(Collected data entries)

┄┄┄┄┄┄┄┄┄┄┄┄┄┄┄┄┄┄┄┄

(* ===== verification/RingMemory.v ===== *)
(** * The rings of the clients in the memory of the process

    [rte_ring_create] of [lib/librte_ring/rte_ring.c] with the calls of the
    allocator that [RingReg.v] takes as inputs: the list entry from
    [rte_zmalloc], the ring in a memory zone. The zones that the allocator of
    [MemCalls.v] gives out are what [RingGroup.v] asks for, so the rings that
    the primary application makes for its clients are in areas of their own. *)
From S2P Require Import Prelude CStr BurstQueue Ring RingSpec RingReg RingGroup Platform Primary.
From S2P Require Import Align Malloc MallocFit MallocInv MallocOps MallocHeap MallocAlloc MallocInit RteMalloc MallocSafe Memzone MemzoneSafe MemCalls.
Open Scope Z_scope.

Definition RTE_RING_MZ_PREFIX : string := "RG_".
Definition sizeof_rte_tailq_entry : Z := 24.

Section ring_memory.
Context (memseg : list rte_memseg) (hugepages : bool) (sock : Z).

(** The calls of the allocator in [rte_ring_create]: whether there is a list entry, and the zone or the error. *)
Definition ring_memory (nm : string) (ring_size socket_id : Z) (c : mem_config) (b : gmap Z Z) : option (mem_config * gmap Z Z * (bool * (rte_memzone + Z))) :=
  '(r, te) ← rte_zmalloc memseg hugepages sock sizeof_rte_tailq_entry 0 (Ram (heapmem c) b);
  let c := c <| heapmem := hdrs r |> in
  if te =? NULL then Some (c, bytes r, (false, inr ENOMEM)) else
  let mz_name := snprintf RTE_MEMZONE_NAMESIZE (RTE_RING_MZ_PREFIX +:+ nm) in
  '(c, mz) ← rte_memzone_reserve memseg hugepages sock mz_name ring_size socket_id 0 c;
  match mz with
  | inl i => z ← Memzone.memzone c !! i; Some (c, bytes r, (true, inl z))
  | inr err => x ← rte_free te (heapmem c); match x with Ret m => Some (c <| heapmem := m |>, bytes r, (true, inr err)) | Panic => None end
  end.

(** Ring after ring, the memory for each; the loop of the caller ends at the first failure. *)
Fixpoint ring_memories (nm : Z → string) (ring_size socket_id : Z) (n : nat) (i : Z) (c : mem_config) (b : gmap Z Z)
    : option (mem_config * gmap Z Z * option (list rte_memzone)) :=
  match n with
  | O => Some (c, b, Some [])
  | S n =>
      '(c, b, (te, mz)) ← ring_memory (nm i) ring_size socket_id c b;
      match mz with
      | inl z => '(c, b, zs) ← ring_memories nm ring_size socket_id n (i + 1) c b; Some (c, b, match zs with Some zs => Some (z :: zs) | None => None end)
      | inr _ => Some (c, b, None)
      end
  end.

Definition te_args : Prop := malloc_args memseg hugepages sock sizeof_rte_tailq_entry 0 (-1).
Definition zone_args (nm : string) (ring_size socket_id : Z) : Prop := zone_asks hugepages sock (RTE_RING_MZ_PREFIX +:+ nm) ring_size socket_id RTE_CACHE_LINE_SIZE 0 (segs0 memseg).

(** One ring: its zone is new, and the zones there were stay. *)
Lemma ring_memory_ok nm ring_size socket_id c b L : memsegs_ok memseg sock → run memseg hugepages sock c b L → te_args → zone_args nm ring_size socket_id →
  ∃ c' b' te mz L', ring_memory nm ring_size socket_id c b = Some (c', b', (te, mz)) ∧ run memseg hugepages sock c' b' L' ∧
    match mz with
    | inl z => te = true ∧ (z_addr z, z_len z) ∈ zones_of c' ∧ z_len z = zone_len ring_size ∧ z_addr z ∉ (zones_of c).*1 ∧ (∀ x, x ∈ zones_of c → x ∈ zones_of c')
    | inr _ => True
    end.
Proof.
  intros HM Hrun Hte Hz. destruct (run_good _ _ _ _ _ _ HM Hrun) as [segs Hg]. destruct (good_malloc _ _ _ _ _ _ _ _ _ Hg Hte) as (m1 & te & Hm1 & _ & segs1 & Hg1).
  unfold ring_memory, rte_zmalloc. set (b1 := if negb (te =? NULL) then memset0 te (Z.to_nat sizeof_rte_tailq_entry) b else b).
  assert (Hzm : rte_zmalloc_socket memseg hugepages sock sizeof_rte_tailq_entry 0 SOCKET_ID_ANY (Ram (heapmem c) b) = Some (Ram m1 b1, te)).
  { unfold rte_zmalloc_socket. cbn [hdrs bytes]. unfold SOCKET_ID_ANY. rewrite Hm1. cbn [mbind option_bind]. unfold b1. by destruct (negb (te =? NULL)). }
  rewrite Hzm. cbn [mbind option_bind hdrs bytes]. pose proof (run_zmalloc _ _ _ _ _ _ _ _ _ _ _ Hrun Hte Hzm) as Hrun1. cbn [hdrs bytes] in Hrun1. set (c1 := c <| heapmem := m1 |>) in *.
  destruct (Z.eqb_spec te NULL) as [->|Hn]; [by eexists _, _, _, _, _; split_and!|].
  assert (Hnm : snprintf RTE_MEMZONE_NAMESIZE (RTE_RING_MZ_PREFIX +:+ nm) = RTE_RING_MZ_PREFIX +:+ nm) by (apply snprintf_fits, (za_name _ _ _ _ _ _ _ _ Hz)). rewrite Hnm. unfold rte_memzone_reserve.
  destruct (good_reserve _ _ _ _ _ _ _ _ _ 0 _ _ Hg1 Hz) as (c2 & r & Hm2 & Hr & segs2 & Hg2). rewrite Hm2. cbn [mbind option_bind]. pose proof (run_reserve _ _ _ _ _ _ _ _ _ _ _ _ _ _ Hrun1 (or_introl Hz) Hm2) as Hrun2.
  assert (Hfree : ∀ c', heapmem c' = m1 → c' = c1 → ∃ m', rte_free te (heapmem c') = Some (Ret m') ∧ run memseg hugepages sock (c' <| heapmem := m' |>) b1 (forget te (grant m1 te L))).
  { intros c' _ ->. assert (Hin : (te, usable m1 te) ∈ grant m1 te L) by (unfold grant; destruct (Z.eqb_spec te NULL); [done|left]).
    destruct (good_free _ _ _ _ _ _ Hg1 Hin) as (m' & _ & Hf & _). exists m'. split; [done|]. by eapply (run_free _ _ _ c1). }
  destruct Hr as [Hf|j Hf|Hf _|c2 segs3 i z k Hno HI' Hly Hlv Hmz (z0 & Hz0 & Hn0) Hu Hzn Hl Hal Hb Hk].
  1-3: destruct (Hfree c1 eq_refl eq_refl) as (m' & -> & Hrun'); cbn [mbind option_bind]; by eexists _, _, _, _, _; split_and!.
  rewrite Hmz, list_lookup_insert_eq by (by eapply lookup_lt_Some). cbn [mbind option_bind]. exists c2, b1, true, (inl z), (grant m1 te L). split_and!; [done|done|done| |done| |].
  - eapply (zone_held c2 i); [|done]. rewrite Hmz. apply list_lookup_insert_eq. by eapply lookup_lt_Some.
  - intros Hin. apply list_elem_of_fmap in Hin as ([a l] & Ha & Hin). simpl in Ha. subst a. pose proof (live_nodup _ _ (zi_inv _ _ _ HI')) as Hnd. rewrite Hlv in Hnd. simpl in Hnd. apply NoDup_cons in Hnd as [Hnd _].
    destruct (held_live _ _ _ _ (z_addr z) l Hg1) as (k' & Hk' & _); [apply elem_of_app; by right|]. apply Hnd. apply list_elem_of_fmap. by exists (z_addr z, k').
  - intros x Hx. unfold zones_of, rte_memzone_walk in *. rewrite Hmz. rewrite (walk_add (Memzone.memzone c1) i z0 z) by done. by right.
Qed.

Lemma ring_memories_ok nm ring_size socket_id n i c b L : memsegs_ok memseg sock → run memseg hugepages sock c b L → te_args →
  (∀ k, i <= k < i + Z.of_nat n → zone_args (nm k) ring_size socket_id) →
  ∃ c' b' ozs L', ring_memories nm ring_size socket_id n i c b = Some (c', b', ozs) ∧ run memseg hugepages sock c' b' L' ∧
    match ozs with
    | Some zs => length zs = n ∧ NoDup (z_addr <$> zs) ∧ Forall (λ z, (z_addr z, z_len z) ∈ zones_of c' ∧ z_len z = zone_len ring_size ∧ z_addr z ∉ (zones_of c).*1) zs ∧ (∀ x, x ∈ zones_of c → x ∈ zones_of c')
    | None => True
    end.
Proof.
  intros HM Hrun Hte. revert i c b L Hrun. induction n as [|n IH]; intros i c b L Hrun Hz; simpl.
  { exists c, b, (Some []), L. split_and!; [done|done|done|constructor|constructor|done]. }
  destruct (ring_memory_ok (nm i) ring_size socket_id c b L HM Hrun Hte) as (c1 & b1 & te & mz & L1 & -> & Hrun1 & Hmz); [apply Hz; lia|]. cbn [mbind option_bind].
  destruct mz as [z|err]; [|by exists c1, b1, None, L1]. destruct Hmz as (_ & Hin & Hlen & Hnew & Hkeep).
  destruct (IH (i + 1) c1 b1 L1 Hrun1) as (c' & b' & ozs & L' & -> & Hrun' & Hzs); [intros k Hk; apply Hz; lia|]. cbn [mbind option_bind]. destruct ozs as [zs|]; [|by exists c', b', None, L'].
  destruct Hzs as (Hl & Hnd & Hall & Hkeep'). exists c', b', (Some (z :: zs)), L'. split_and!; [done|done|simpl; by rewrite Hl| | |auto].
  - simpl. apply NoDup_cons. split; [|done]. intros Hd. apply list_elem_of_fmap in Hd as (y & Hy & Hyin). rewrite Forall_forall in Hall. destruct (Hall y Hyin) as (_ & _ & Hn). apply Hn. rewrite <- Hy.
    apply list_elem_of_fmap. by exists (z_addr z, z_len z).
  - constructor; [split_and!; [by apply Hkeep'|done|done]|]. eapply Forall_impl; [exact Hall|]. intros y (H1 & H2 & H3). split_and!; [done|done|]. intros Hd. apply H3.
    apply list_elem_of_fmap in Hd as (x & -> & Hx). apply list_elem_of_fmap. eauto.
Qed.
End ring_memory.

(** The zone of ring [k] as [RingReg.v] sees it: its address, and cells for the table. *)
Definition zone_fn {A} (cell : A) (zs : list rte_memzone) (k : Z) : RingReg.memzone A :=
  match zs !! Z.to_nat k with
  | Some z => RingReg.Memzone (z_addr z) (z_socket_id z) (replicate 128 cell)
  | None => RingReg.Memzone NULL 0 []
  end.
Lemma zone_fn_addrs {A} (cell : A) zs : addrs (zone_fn cell zs) 0 (length zs) = z_addr <$> zs.
Proof.
  apply list_eq. intros j. unfold addrs. rewrite !list_lookup_fmap. destruct (decide (j < length zs)%nat) as [Hj|Hj].
  - rewrite lookup_seqZ_lt by lia. destruct (lookup_lt_is_Some_2 zs j Hj) as [z Hz]. rewrite Hz. simpl. unfold addr_of, zone_fn. replace (Z.to_nat (0 + Z.of_nat j)) with j by lia. by rewrite Hz.
  - rewrite (lookup_ge_None_2 zs j) by lia. rewrite lookup_seqZ_ge by lia. done.
Qed.
Lemma zone_fn_ok {A} (cell : A) zs (e : ring_env A) : Z.of_nat (length zs) <= 1000 → NoDup (z_addr <$> zs) → (∀ z, z ∈ zs → z_addr z ∉ ring_list e) →
  (∀ k, 0 <= k < 0 + Z.of_nat (length zs) → named e (get_rx_queue_name k) = None) → zones_ok (zone_fn cell zs) get_rx_queue_name 7 1000 0 (length zs) e.
Proof.
  intros Hlen Hnd Hfar Hnew. assert (Hzone : ∀ k, 0 <= k < 0 + Z.of_nat (length zs) → ∃ z, zs !! Z.to_nat k = Some z ∧ zone_fn cell zs k = RingReg.Memzone (z_addr z) (z_socket_id z) (replicate 128 cell)).
  { intros k Hk. destruct (lookup_lt_is_Some_2 zs (Z.to_nat k)) as [z Hz1]; [lia|]. exists z. unfold zone_fn. by rewrite Hz1. }
  split; [lia|intros k Hk; destruct (Hzone k Hk) as (z & _ & ->); cbn [RingReg.mz_table]; by rewrite length_replicate| | |done].
  - intros k Hk Hin. destruct (Hzone k Hk) as (z & Hz1 & He). unfold addr_of in Hin. rewrite He in Hin. eapply Hfar; [by eapply list_elem_of_lookup_2|done].
  - intros k l Hk Hl1 He. destruct (Hzone k Hk) as (z & Hz1 & E1), (Hzone l Hl1) as (z' & Hz2 & E2). unfold addr_of in He. rewrite E1, E2 in He. simpl in He.
    assert (Z.to_nat k = Z.to_nat l); [|lia]. eapply (NoDup_lookup (z_addr <$> zs)); [done| |]; rewrite list_lookup_fmap; [by rewrite Hz1|by rewrite Hz2, He].
Qed.
Lemma shrink_disjoint l (f : Z * Z → Z) : disjoint_blocks l → Forall (λ x, f x <= x.2) l → disjoint_blocks ((λ x, (x.1, f x)) <$> l).
Proof.
  induction l as [|x l IH]; simpl; [done|]. intros [H1 H2] HF. apply Forall_cons in HF as [Hx HF]. split; [|by apply IH]. apply Forall_fmap. apply Forall_forall. intros y Hy. rewrite Forall_forall in H1, HF.
  specialize (H1 y Hy). specialize (HF y Hy). unfold clear_of in *. simpl. lia.
Qed.
Lemma disjoint_pick l zs : disjoint_blocks l → NoDup zs.*1 → (∀ x, x ∈ zs → x ∈ l) → disjoint_blocks zs.
Proof.
  intros Hd Hnd Hin. induction zs as [|x zs IH]; [done|]. simpl in Hnd. apply NoDup_cons in Hnd as [Hx Hnd]. split; [|apply IH; [done|intros y Hy; apply Hin; by right]].
  apply Forall_forall. intros y Hy. assert (x ∈ l) as Hxl by (apply Hin; left). assert (y ∈ l) as Hyl by (apply Hin; by right). apply elem_of_Permutation in Hxl as [l' Hp]. rewrite Hp in Hd, Hyl.
  apply elem_of_cons in Hyl as [->|Hyl]; [exfalso; apply Hx, list_elem_of_fmap; eauto|]. destruct Hd as [Hd _]. rewrite Forall_forall in Hd. by apply Hd.
Qed.

(** C26: The rings of the clients in the real memory: from any reachable state of
    the allocator, making the rings of up to 255 clients returns, and if there is
    memory for all of them, [init_shm_rings] creates one empty ring of 127
    places per client, each in its own zone, and the areas that
    [rte_ring_get_memsize] asks for do not overlap. *)
Theorem client_rings_memory {A} (cell : A) memseg hugepages sock c b L (n socket : Z) (e : ring_env A) : memsegs_ok memseg sock → run memseg hugepages sock c b L →
  let size := rte_ring_get_memsize CLIENT_QUEUE_RINGSIZE in
  0 <= n <= 255 → te_args memseg hugepages sock → (∀ k, 0 <= k < n → zone_args memseg hugepages sock (get_rx_queue_name k) size socket) →
  env_ok e → (∀ a, a ∈ ring_list e → a ∈ (zones_of c).*1) → (∀ k, 0 <= k < n → named e (get_rx_queue_name k) = None) →
  ∃ c' b' ozs L', ring_memories memseg hugepages sock get_rx_queue_name size socket (Z.to_nat n) 0 c b = Some (c', b', ozs) ∧ run memseg hugepages sock c' b' L' ∧
    ∀ zs, ozs = Some zs → disjoint_blocks ((λ z, (z_addr z, size)) <$> zs) ∧
      ∃ e1, init_shm_rings true true (granted (zone_fn cell zs)) n e = Some (inr (z_addr <$> zs, e1)) ∧ length zs = Z.to_nat n ∧
        ∀ i a, (z_addr <$> zs) !! i = Some a → named e1 (get_rx_queue_name (Z.of_nat i)) = Some a ∧ ∃ r, rings e1 !! a = Some r ∧ bq_rep r 127 [].
Proof.
  intros HM Hrun size Hn Hte Hz Hok Hrl Hnew. destruct (ring_memories_ok memseg hugepages sock get_rx_queue_name size socket (Z.to_nat n) 0 c b L HM Hrun Hte) as (c' & b' & ozs & L' & Hm & Hrun' & Hzs); [intros k Hk; apply Hz; lia|].
  exists c', b', ozs, L'. split_and!; [done|done|]. intros zs ->. destruct Hzs as (Hl & Hnd & Hall & _). destruct (run_good _ _ _ _ _ _ HM Hrun') as [segs Hg]. split.
  - pose proof (held_disjoint _ _ _ _ Hg) as Hd. unfold held in Hd. rewrite disjoint_app in Hd. destruct Hd as (_ & Hd & _). rewrite Forall_forall in Hall.
    pose proof (disjoint_pick _ ((λ z, (z_addr z, z_len z)) <$> zs) Hd) as Hp. rewrite <- list_fmap_compose in Hp. specialize (Hp Hnd). assert (Hzl : Forall (λ x : Z * Z, size <= x.2) ((λ z, (z_addr z, z_len z)) <$> zs)).
    { apply Forall_fmap, Forall_forall. intros z Hin. destruct (Hall z Hin) as (_ & Hlen & _). simpl. rewrite Hlen. unfold zone_len. destruct (floor_bounds (size + 63) 64); lia. }
    pose proof (shrink_disjoint _ (λ _, size) (Hp ltac:(intros x Hx; apply list_elem_of_fmap in Hx as (z & -> & Hin); apply (Hall z Hin))) Hzl) as Hs. by rewrite <- list_fmap_compose in Hs.
  - assert (Hzo : zones_ok (zone_fn cell zs) get_rx_queue_name 7 1000 0 (Z.to_nat n) e).
    { rewrite <- Hl. apply zone_fn_ok; [lia|done| |intros k Hk; apply Hnew; lia]. intros z Hin Ha. rewrite Forall_forall in Hall. destruct (Hall z Hin) as (_ & _ & Hno). by apply Hno, Hrl. }
    set (flags := Z.lor RING_F_SP_ENQ RING_F_SC_DEQ). destruct (create_all (zone_fn cell zs) _ 7 flags _ rx_queue_names ltac:(lia) (Z.to_nat n) 0 e Hok Hzo) as (e1 & E1 & Hok1 & Hh & _).
    exists e1. rewrite <- Hl in E1, Hh. rewrite zone_fn_addrs in E1. unfold init_shm_rings, shm_rings_from. cbn [negb]. change CLIENT_QUEUE_RINGSIZE with (2 ^ 7). fold flags. rewrite <- Hl, E1. cbn [mbind option_bind]. split_and!; [done|done|].
    intros i a Ha. rewrite <- (zone_fn_addrs cell zs) in Ha. by apply (addrs_ring (zone_fn cell zs) get_rx_queue_name 7 (length zs)).
Qed.

Lemma client_rings_memory_witness : ∃ c' b' zs, ring_memories ex_memseg true 0 get_rx_queue_name (rte_ring_get_memsize 128) 0 2 0 ex_c0 ∅ = Some (c', b', Some zs) ∧
  disjoint_blocks ((λ z, (z_addr z, rte_ring_get_memsize 128)) <$> zs).
Proof.
  destruct (client_rings_memory 0 ex_memseg true 0 ex_c0 ∅ [] 2 0 (RingEnv [] ∅ 0) ex_memsegs_ok (ex_run0 ∅)) as (c' & b' & ozs & L' & Hm & _ & Hd).
  - lia.
  - right; split_and!; [apply (ex_asks 24 0); lia|done|done|done].
  - intros k Hk. assert (k = 0 ∨ k = 1) as [->| ->] by lia; (split; [done|done|by right|done| |by left|done]; apply (ex_asks 1152 6); lia).
  - split; [apply NoDup_nil_2|intros a Ha; by apply elem_of_nil in Ha|intros a r Hr; simpl in Hr; by rewrite lookup_empty in Hr].
  - intros a Ha. by apply not_elem_of_nil in Ha.
  - done.
  - change (Z.to_nat 2) with 2%nat in Hm. destruct ozs as [zs|].
    + exists c', b', zs. split; [exact Hm|]. destruct (Hd zs eq_refl) as [H _]. exact H.
    + exfalso. apply (f_equal (λ x : option (mem_config * gmap Z Z * option (list rte_memzone)), match x with Some (_, None) => true | _ => false end)) in Hm. vm_compute in Hm. discriminate Hm.
Defined.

┄┄┄┄┄┄┄┄┄┄┄┄┄┄┄┄┄┄┄┄

* _Directions for this task_
Every line from the first entry to the line containing "(** Ring after" should be transcribed exactly, and nothing beyond it.

* _Written answer_
(* ===== verification/RingMemory.v ===== *)
(** * The rings of the clients in the memory of the process

    [rte_ring_create] of [lib/librte_ring/rte_ring.c] with the calls of the
    allocator that [RingReg.v] takes as inputs: the list entry from
    [rte_zmalloc], the ring in a memory zone. The zones that the allocator of
    [MemCalls.v] gives out are what [RingGroup.v] asks for, so the rings that
    the primary application makes for its clients are in areas of their own. *)
From S2P Require Import Prelude CStr BurstQueue Ring RingSpec RingReg RingGroup Platform Primary.
From S2P Require Import Align Malloc MallocFit MallocInv MallocOps MallocHeap MallocAlloc MallocInit RteMalloc MallocSafe Memzone MemzoneSafe MemCalls.
Open Scope Z_scope.

Definition RTE_RING_MZ_PREFIX : string := "RG_".
Definition sizeof_rte_tailq_entry : Z := 24.

Section ring_memory.
Context (memseg : list rte_memseg) (hugepages : bool) (sock : Z).

(** The calls of the allocator in [rte_ring_create]: whether there is a list entry, and the zone or the error. *)
Definition ring_memory (nm : string) (ring_size socket_id : Z) (c : mem_config) (b : gmap Z Z) : option (mem_config * gmap Z Z * (bool * (rte_memzone + Z))) :=
  '(r, te) ← rte_zmalloc memseg hugepages sock sizeof_rte_tailq_entry 0 (Ram (heapmem c) b);
  let c := c <| heapmem := hdrs r |> in
  if te =? NULL then Some (c, bytes r, (false, inr ENOMEM)) else
  let mz_name := snprintf RTE_MEMZONE_NAMESIZE (RTE_RING_MZ_PREFIX +:+ nm) in
  '(c, mz) ← rte_memzone_reserve memseg hugepages sock mz_name ring_size socket_id 0 c;
  match mz with
  | inl i => z ← Memzone.memzone c !! i; Some (c, bytes r, (true, inl z))
  | inr err => x ← rte_free te (heapmem c); match x with Ret m => Some (c <| heapmem := m |>, bytes r, (true, inr err)) | Panic => None end
  end.

(** Ring after ring, the memory for each; the loop of the caller ends at the first failure. *)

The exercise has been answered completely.